La donation démembrée consiste à donner la nue-propriété et à conserver l’usufruit. Cette pratique, appelée donation démembrée, permet de réduire les droits de succession.

Le principe de la donation en nue-propriété

Faire une donation en nue-propriété, s’il s’agit d’un bien immobilier par exemple, signifie que vous transmettez les murs du bâtiment aux bénéficiaires, mais que vous continuez à habiter le bien. Ce n’est qu’à votre décès que ces bénéficiaires en acquièrent la pleine propriété.

Cette pratique peut aussi s’appliquer à des actions : en donnant la nue-propriété, les dividendes et/ou les intérêts vous sont encore reversés, tandis que les titres sont donnés. Dans ce cas, la rédaction de l’acte de transmission doit se faire avec une extrême précaution pour que la donation démembrée conserve tout son sens.
Dans tous les cas, vous pouvez choisir librement les bénéficiaires de la donation. Il peut s’agir de membres de la famille ou non. La transmission doit se faire via un document correctement rédigé.

La fiscalité

La donation en nue-propriété offre avant tout un avantage fiscal. Le calcul de l’impôt applicable se fait sur la base de différents critères, entre autres l’âge du donateur et la valeur du bien qui fait l’objet de la donation. Dans le cas d’un bien immobilier, la valeur de la nue-propriété équivaut à 60% de sa valeur totale. C’est donc sur ce montant que sont calculés les droits de donation. Dans certains cas, le montant est encore revu à la baisse à cause d’un abattement.

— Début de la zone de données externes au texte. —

(** Every successful parse consumes at least one character. *)
Lemma parse_shorter (fuel : nat) :
  (forall s v r, parse_value fuel s = POk v r ->
                 String.length r < String.length s)
  /\ (forall s l r, parse_elements fuel s = POk l r ->
                    String.length r < String.length s)
  /\ (forall s kv r, parse_members fuel s = POk kv r ->
                     String.length r < String.length s).
Proof.
  induction fuel as [| f (IHv & IHe & IHm)]; [repeat split; discriminate |].
  repeat split.
  - intros s v r. cbn [parse_value]. pose proof (skip_ws_length s) as Hw.
    destruct (skip_ws s) as [| c r0]; [discriminate |].
    cbn [String.length] in Hw. pose proof (skip_ws_length r0) as Hw0.
    destruct (Ascii.eqb c "{"%char).
    { destruct (starts_with _ _) as [r' |] eqn:E.
      - intros [= _ <-]. apply starts_with_length in E. lia.
      - intros H. apply pmap_ok in H as [kv H]. apply IHm in H. lia. }
    destruct (Ascii.eqb c "["%char).
    { destruct (starts_with _ _) as [r' |] eqn:E.
      - intros [= _ <-]. apply starts_with_length in E. lia.
      - intros H. apply pmap_ok in H as [l H]. apply IHe in H. lia. }
    destruct (Ascii.eqb c dquote).
    { intros H. apply pmap_ok in H as [t H]. apply parse_chars_shorter in H. lia. }
    destruct (Ascii.eqb c "t"%char).
    { intros H. apply expect_bound in H. cbn [String.length] in H. lia. }
    destruct (Ascii.eqb c "f"%char).
    { intros H. apply expect_bound in H. cbn [String.length] in H. lia. }
    destruct (Ascii.eqb c "n"%char).
    { intros H. apply expect_bound in H. cbn [String.length] in H. lia. }
    intros H. apply parse_number_bound in H. cbn [String.length] in H. lia.
  - intros s l r. cbn [parse_elements].
    destruct (parse_value f s) as [v r1 | |] eqn:E; try discriminate.
    apply IHv in E. pose proof (skip_ws_length r1) as Hw.
    destruct (skip_ws r1) as [| c r2]; [discriminate |].
    cbn [String.length] in Hw.
    destruct (Ascii.eqb c ","%char).
    { intros H. apply pmap_ok in H as [l' H]. apply IHe in H. lia. }
    destruct (Ascii.eqb c "]"%char); [| discriminate].
    intros [= _ <-]. lia.
  - intros s kv r. cbn [parse_members]. pose proof (skip_ws_length s) as Hw.
    destruct (starts_with dquote (skip_ws s)) as [r0 |] eqn:E0; [| discriminate].
    apply starts_with_length in E0.
    destruct (parse_chars None r0) as [k r1 | |] eqn:E1; try discriminate.
    apply parse_chars_shorter in E1. pose proof (skip_ws_length r1) as Hw1.
    destruct (starts_with ":"%char (skip_ws r1)) as [r2 |] eqn:E2; [| discriminate].
    apply starts_with_length in E2.
    destruct (parse_value f r2) as [v r3 | |] eqn:E3; try discriminate.
    apply IHv in E3. pose proof (skip_ws_length r3) as Hw3.
    destruct (skip_ws r3) as [| c r4]; [discriminate |].
    cbn [String.length] in Hw3.
    destruct (Ascii.eqb c ","%char).
    { intros H. apply pmap_ok in H as [kv' H]. apply IHm in H. lia. }
    destruct (Ascii.eqb c "}"%char); [| discriminate].
    intros [= _ <-]. lia.
Qed.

La donation en nue-propriété, les précautions à prendre

Une fois que les droits relatifs à la donation en nue-propriété sont acquittés au moment de la transmission, les usufruitiers ne sont plus tenus de verser des droits supplémentaires. Les bénéficiaires, comme ils ne jouissent pas de l’usufruit, doivent avoir le consentement du donateur dans le cas où ils souhaitent céder le bien.

Afin de simplifier la gestion du bien démembré, notamment en ce qui concerne le paiement des impôts applicables et aux charges diverses, il est recommandé d’inclure dans l’acte de donation des clauses conventionnelles qui feront office de référence en cas de litige. Il est préférable de recourir aux services d’un notaire pour rédiger le document.